[Stored items from a collection]
* * * * * * *

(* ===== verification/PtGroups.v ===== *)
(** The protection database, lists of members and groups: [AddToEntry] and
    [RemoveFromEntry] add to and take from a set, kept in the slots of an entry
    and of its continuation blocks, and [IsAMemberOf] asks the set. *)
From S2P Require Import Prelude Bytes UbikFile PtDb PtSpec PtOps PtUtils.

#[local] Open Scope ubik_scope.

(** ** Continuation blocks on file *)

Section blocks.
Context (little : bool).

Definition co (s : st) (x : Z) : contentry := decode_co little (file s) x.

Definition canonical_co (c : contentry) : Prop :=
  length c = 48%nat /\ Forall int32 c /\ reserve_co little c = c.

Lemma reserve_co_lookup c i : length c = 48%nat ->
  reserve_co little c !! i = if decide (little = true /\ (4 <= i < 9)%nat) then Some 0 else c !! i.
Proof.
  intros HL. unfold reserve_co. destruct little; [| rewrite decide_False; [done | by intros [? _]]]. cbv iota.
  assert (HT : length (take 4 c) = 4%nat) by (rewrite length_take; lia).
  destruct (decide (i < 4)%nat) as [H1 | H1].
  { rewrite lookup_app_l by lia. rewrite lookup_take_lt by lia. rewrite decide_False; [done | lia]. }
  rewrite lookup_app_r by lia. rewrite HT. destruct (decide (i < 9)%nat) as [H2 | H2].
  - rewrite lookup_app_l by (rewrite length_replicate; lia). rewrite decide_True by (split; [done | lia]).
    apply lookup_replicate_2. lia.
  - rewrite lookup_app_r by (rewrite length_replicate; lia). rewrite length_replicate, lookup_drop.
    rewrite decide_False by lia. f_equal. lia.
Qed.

* * * * * * *

**Goal of the exercise:** From the line holding "assert (HT : length" through the final line of the data above, copy every line exactly as written. Include nothing else.

**Task answer:**
  assert (HT : length (take 4 c) = 4%nat) by (rewrite length_take; lia).
  destruct (decide (i < 4)%nat) as [H1 | H1].
  { rewrite lookup_app_l by lia. rewrite lookup_take_lt by lia. rewrite decide_False; [done | lia]. }
  rewrite lookup_app_r by lia. rewrite HT. destruct (decide (i < 9)%nat) as [H2 | H2].
  - rewrite lookup_app_l by (rewrite length_replicate; lia). rewrite decide_True by (split; [done | lia]).
    apply lookup_replicate_2. lia.
  - rewrite lookup_app_r by (rewrite length_replicate; lia). rewrite length_replicate, lookup_drop.
    rewrite decide_False by lia. f_equal. lia.
Qed.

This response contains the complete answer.